I loved this book! After 2 chapters I was already looking at life differently. For me, it's not that I wanted to change my career necessarily but it gave me a new perspective about my job. For example, there's this boring meeting I have to go for my job with various people in the field. What an opportunity! (and it used to be "What a drag!") Who knows how this book will eventually change my life but it has already affected my every day attitude.
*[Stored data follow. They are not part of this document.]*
Lemma quiet_system_plan_witness :
  Standalone.maintenance_items
    (Standalone.get_maintenance_insights (H := one_decimal_text) 1 "" 85 []
       (Standalone.measured 90) Standalone.no_alerts) = []
  /\ Package.insights_recommendations
       (Package.get_maintenance_insights (H := one_decimal_text)
          (arith := binary64) 1 ""
          (Package.snapshot_info 0 (Some 1000%Q))
          (Package.snapshot_summary 900) 85) = [Package.preventive_item].
Proof.
  destruct (quiet_system_plan (H := one_decimal_text) (arith := binary64)
              1 "" 85)
    as [Hstandalone Hpackage].
  split.
  - apply (Hstandalone (Standalone.measured 90) Standalone.no_alerts).
    + reflexivity.
    + discriminate.
  - apply (Hpackage (Package.snapshot_info 0 (Some 1000%Q))
             (Package.snapshot_summary 900)).
    + reflexivity.
    + vm_compute. discriminate.
Defined.

(** * The rest of the packaged server *)

Module PackageServer.

Abbreviation outcome := Standalone.outcome.
Abbreviation Returned := Standalone.Returned.
Abbreviation Raised := Standalone.Raised.
Abbreviation bind := Standalone.bind.
Abbreviation exception := Standalone.exception.

(** [raise Exception(message)] and [raise ValueError(message)] *)
Definition Exception (message : string) : exception :=
  {| Standalone.exc_class := "Exception";
     Standalone.exc_message := message |}.

Definition ValueError (message : string) : exception :=
  {| Standalone.exc_class := "ValueError";
     Standalone.exc_message := message |}.
(** C6. [predict] on an untrained model raises the not-trained error, and
    [explain_global] and [explain_local] on an explainer that
    [initialize_explainer] has not set up raise the not-initialized error;
    nothing is returned. A new predictor is untrained and a new explainer
    is not set up. *)
Theorem untrained_uninitialized_raise :
  (forall self X,
      is_trained self = false ->
      predict self X = Raise NotTrainedError /\ ~ returns (predict self X))
  /\ (forall self predictor X,
        explainer self = None ->
        explain_global self predictor X = Raise NotInitializedError
        /\ ~ returns (explain_global self predictor X))
  /\ (forall self predictor X student_indices,
        explainer self = None ->
        explain_local self predictor X student_indices
        = Raise NotInitializedError
        /\ ~ returns (explain_local self predictor X student_indices))
  /\ is_trained ModelTrainer.init = false
  /\ explainer Explainability.init = None.
Proof.
  split; [|split; [|split; [|split]]]; try reflexivity.
  - intros self X Huntrained. unfold predict. rewrite Huntrained.
    split; [reflexivity | by intros [r Hr]].
  - intros self predictor X Hnone. unfold explain_global. rewrite Hnone.
    split; [reflexivity | by intros [r Hr]].
  - intros self predictor X student_indices Hnone.
    unfold explain_local. rewrite Hnone.
    split; [reflexivity | by intros [r Hr]].
Qed.

(** C6 at a new predictor and a new explainer. *)
Lemma untrained_uninitialized_raise_witness :
  predict ModelTrainer.init table_ab = Raise NotTrainedError
  /\ explain_global Explainability.init trained_ab table_ab
     = Raise NotInitializedError
  /\ explain_local Explainability.init trained_ab table_ab (Some [0])
     = Raise NotInitializedError.
Proof.
  split; [|split].
  - apply (proj1 untrained_uninitialized_raise). reflexivity.
  - apply (proj1 (proj2 untrained_uninitialized_raise)). reflexivity.
  - apply (proj1 (proj2 (proj2 untrained_uninitialized_raise))). reflexivity.
Defined.

(** [initialize_explainer] needs a trained model, and sets the explainer
    up when it returns. *)
Lemma initialize_explainer_sets_up
    (shap_TreeExplainer : XGBClassifier -> TreeExplainer)
    (self : ModelExplainer) (predictor : DropoutPredictor)
    (X_background : DataFrame) :
  (is_trained predictor = false ->
     raises (initialize_explainer shap_TreeExplainer self predictor X_background))
  /\ (forall self',
        initialize_explainer shap_TreeExplainer self predictor X_background
        = Return self' ->
        is_trained predictor = true
        /\ exists m, model predictor = Some m
             /\ explainer self' = Some (shap_TreeExplainer m)
             /\ expected_value self'
                = Some (tree_expected_value (shap_TreeExplainer m))).
Proof.
  unfold initialize_explainer. split.
  - intros ->. simpl. by eexists.
  - intros self'. destruct (is_trained predictor); simpl; [|done].
    destruct (model predictor) as [m|]; [|done].
    intros [= <-]. split; [done|]. eauto.
Qed.

(** The report of [explain_local] for the second student of [table_ab]. *)
Example explain_local_second_student :
  explain_local explainer_ab trained_ab table_ab (Some [1%nat])
  = Return (mkLocalReport
              [mkExplanation 1 1 0.7 "High"
                 [mkContribution "a" 0.1 0.1; mkContribution "b" 0.1 0.1]
                 [0.1; 0.1]%Q [("a", NaN); ("b", Float 4)] (Some 0.5%Q)]
              (Some 0.5%Q)).
Proof. reflexivity. Qed.

End Classifier.


(** ** Recommendations (intervention_system.py) *)

Section StableSort.

Context {A : Type} (gt : A -> A -> bool).

Hypothesis gt_asym : forall x y, gt x y = true -> gt y x = false.
Hypothesis not_after_trans : forall x y z,
  not_after gt x y -> not_after gt y z -> not_after gt x z.

Lemma insert_desc_elem (x : A) (l : list A) (P : A -> Prop) :
  P x -> Forall P l -> Forall P (insert_desc gt x l).
Proof.
  intros Hx Hl. induction Hl as [|y l Hy Hl IH]; simpl.
  - by constructor.
  - destruct (gt y x); constructor; auto.
Qed.

Lemma insert_desc_sorted (x : A) (l : list A) :
  StronglySorted (not_after gt) l -> StronglySorted (not_after gt) (insert_desc gt x l).
Proof.
  induction 1 as [|y l Hl IH Hy]; simpl.
  - repeat constructor.
  - destruct (gt y x) eqn:Hyx.
    + constructor; [exact IH|].
      apply insert_desc_elem; [|exact Hy].
      unfold not_after. by apply gt_asym.
    + constructor; [by constructor|].
      constructor; [exact Hyx|].
      eapply Forall_impl; [exact Hy|].
      intros z Hz. by apply (not_after_trans x y z).
Qed.

Lemma sort_desc_sorted (l : list A) :
  StronglySorted (not_after gt) (sort_desc gt l).
Proof.
  unfold sort_desc. induction l as [|x l IH]; simpl.
  - constructor.
  - by apply insert_desc_sorted.
Qed.

Lemma insert_desc_length (x : A) (l : list A) :
  length (insert_desc gt x l) = S (length l).
Proof.
  induction l as [|y l IH]; simpl; [done|].
  destruct (gt y x); simpl; by rewrite ?IH.
Qed.

End StableSort.

Lemma StronglySorted_take {A} (R : A -> A -> Prop) (n : nat) (l : list A) :
  StronglySorted R l -> StronglySorted R (take n l).
Proof.
  intros H. revert n. induction H as [|x l Hl IH Hx]; intros [|n]; simpl;
    try constructor; auto.
  apply Forall_take. exact Hx.
Qed.

Lemma StronglySorted_weaken {A} (R1 R2 : A -> A -> Prop) (l : list A) :
  (forall x y, R1 x y -> R2 x y) ->
  StronglySorted R1 l -> StronglySorted R2 l.
Proof.
  intros HR. induction 1 as [|x l Hl IH Hx]; constructor; [exact IH|].
  eapply Forall_impl; [exact Hx|]. intros y. apply HR.
Qed.

Lemma StronglySorted_lookup {A} (R : A -> A -> Prop) (l : list A) :
  StronglySorted R l ->
  forall i j x y, (i < j)%nat -> l !! i = Some x -> l !! j = Some y -> R x y.
Proof.
  induction 1 as [|a l Hl IH Ha]; intros i j x y Hij Hi Hj.
  - by rewrite lookup_nil in Hi.
  - destruct j as [|j]; [lia|]. simpl in Hj. destruct i as [|i]; simpl in Hi.
    + injection Hi as <-. rewrite Forall_forall in Ha. apply Ha.
      by eapply list_elem_of_lookup_2.
    + eapply IH; [|exact Hi|exact Hj]. lia.
Qed.

Section Recommendations.

Import Intervention Spec.

Lemma key_gtb_false (a b : Z * Q) : key_gtb b a = false <-> key_ge a b.
Proof.
  unfold key_gtb, key_ge. destruct a as [pa ia], b as [pb ib]; simpl.
  rewrite orb_false_iff, andb_false_iff, Z.gtb_ltb, Z.ltb_ge, Z.eqb_neq, Qgtb_false.
  split.
  - intros [Hle [Hne|Hq]]; [left; lia|].
    destruct (Z.eq_dec pa pb) as [->|Hne]; [right; done | left; lia].
  - intros [Hlt|[-> Hq]]; (split; [lia|]); [left; lia | right; done].
Qed.

Lemma key_gtb_asym (a b : Z * Q) : key_gtb a b = true -> key_gtb b a = false.
Proof.
  intros H. apply key_gtb_false. unfold key_gtb, key_ge in *.
  destruct a as [pa ia], b as [pb ib]; simpl in *.
  apply orb_true_iff in H as [H|H].
  - left. apply Z.gtb_lt in H. lia.
  - apply andb_true_iff in H as [He Hq]. apply Z.eqb_eq in He as ->.
    right. split; [done|]. apply Qgtb_true in Hq. by apply Qlt_le_weak.
Qed.

Lemma key_ge_trans (a b c : Z * Q) : key_ge a b -> key_ge b c -> key_ge a c.
Proof.
  unfold key_ge. intros [H1|[H1 H1']] [H2|[H2 H2']].
  - left; lia.
  - left; lia.
  - left; lia.
  - right. split; [congruence|]. by eapply Qle_trans.
Qed.

Lemma recommendations_sorted (l : list Recommendation) :
  StronglySorted ranked_before
    (sort_desc (fun x y => key_gtb (sort_key x) (sort_key y)) l).
Proof.
  eapply StronglySorted_weaken; [|apply sort_desc_sorted].
  - intros x y. unfold not_after. by rewrite key_gtb_false.
  - intros x y. apply key_gtb_asym.
  - intros x y z. unfold not_after. rewrite !key_gtb_false. apply key_ge_trans.
Qed.

(** C7. The list [analyze_student_risk_factors] returns has at most five
    recommendations, and each one that comes earlier has a pair
    (priority_score, impact_score) lexicographically greater than or equal
    to that of each one that comes later. *)
Theorem recommendations_top5_ranked
    (student_data : gmap string pyfloat) (shap_values : list Q)
    (feature_names : list string) :
  let result := analyze_student_risk_factors student_data shap_values feature_names in
  (length result <= 5)%nat
  /\ forall (i j : nat) (x y : Recommendation),
       (i < j)%nat -> result !! i = Some x -> result !! j = Some y ->
       key_ge (priority_score x, impact_score x)
              (priority_score y, impact_score y).
Proof.
  unfold analyze_student_risk_factors. split.
  - rewrite length_take. lia.
  - apply (StronglySorted_lookup ranked_before).
    apply StronglySorted_take, recommendations_sorted.
Qed.

(** C7 at a student failing on every count. *)
Lemma recommendations_top5_ranked_witness :
  (length (analyze_student_risk_factors struggling_student [0.3; -0.2]%Q
             ["fee_payment_status"; "attendance_percentage"]) <= 5)%nat
  /\ key_ge (9%Z, Qabs 0.3) (9%Z, Qabs (-0.2)).
Proof.
  pose proof (recommendations_top5_ranked struggling_student [0.3; -0.2]%Q
                ["fee_payment_status"; "attendance_percentage"]) as [Hlen Hrank].
  split; [exact Hlen|].
  exact (Hrank 0%nat 1%nat _ _ (Nat.lt_0_succ 0) eq_refl eq_refl).
Defined.

(** *** Absent fields *)

Lemma get_absent {A} (d : gmap string A) (key : string) (value : A) :
  d !! key = None -> get d key value = value.
Proof. unfold get. by intros ->. Qed.

Lemma get_insert {A} (d : gmap string A) (key : string) (v value : A) :
  get (<[key := v]> d) key value = v.
Proof. unfold get. by rewrite lookup_insert_eq. Qed.

Lemma get_insert_ne {A} (d : gmap string A) (key key' : string) (v value : A) :
  key <> key' -> get (<[key := v]> d) key' value = get d key' value.
Proof. intros H. unfold get. by rewrite lookup_insert_ne. Qed.

Lemma zip_all_zero (feature_names : list string) (shap_values : list Q) :
  Forall (fun v => v = 0%Q) shap_values ->
  Forall (fun p : string * Q => p.2 = 0%Q) (zip feature_names shap_values).
Proof.
  intros H. revert feature_names.
  induction H as [|v vs Hv _ IH]; intros [|n ns]; simpl; constructor; auto.
Qed.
Off-Roading Your Way to Success

This is a book about attaining success through being human, in the freest sense of the word, embracing uncertainties, changes, and mistakes as opportunities. It's about redefining success as a lifelong work in progress rather than a set goal. If you can begin to see your future as Krumboltz and Levin advise, staying open-minded and letting chance occurrences, or happenstances guide you, the potential for learning experiences that improve the direction your life takes becomes a wide-open horizon. You don't have to decide on the "perfect" job, career, mate, or lifestyle; commit yourself to a long-range plan at an early age; or wallow in misery when the choices you make fail to satisfy. You can and should, the authors insist, go another way -- responding to your life experience, your changing interests and needs, and your ability to react constructively to unexpected circumstances.This is the book's core concept: You can't control the outcomes of unpredictable situations, but you can take charge of your own thoughts and actions to increase the probability that good will come of them. The essence of creating your own luck is seeing detours as potentially better paths even if they initially involve disappointment.Making the most of these factors involves a willingness to risk mistakes and rejection, but the authors emphasize that you don't have to take bold leaps when venturing in new directions. Small steps are realistic and effective: Get involved in a new hobby, sport, or interest group. Research areas of interest. Network. Ask for what you want. Keep learning. Shifting your life just a notch can have a ripple effect and a big payoff eventually. It's tough to stay timid about trying out these ideas when they're backed by inarguably good sense, creative thinking, and inspiring scenarios to boot. The workbook angle of this uplifting book offers thought-provoking questions and exercises to help you examine your aspirations and try out strategies for achieving them. Each success becomes a kind of plateau shaped to suit you right now; staying flexible lets you move on with faith in your own resourcefulness. This is refreshingly modern career advice that lends itself to all other aspects of your life. The only way you can fail to be motivated is if you opt to do nothing.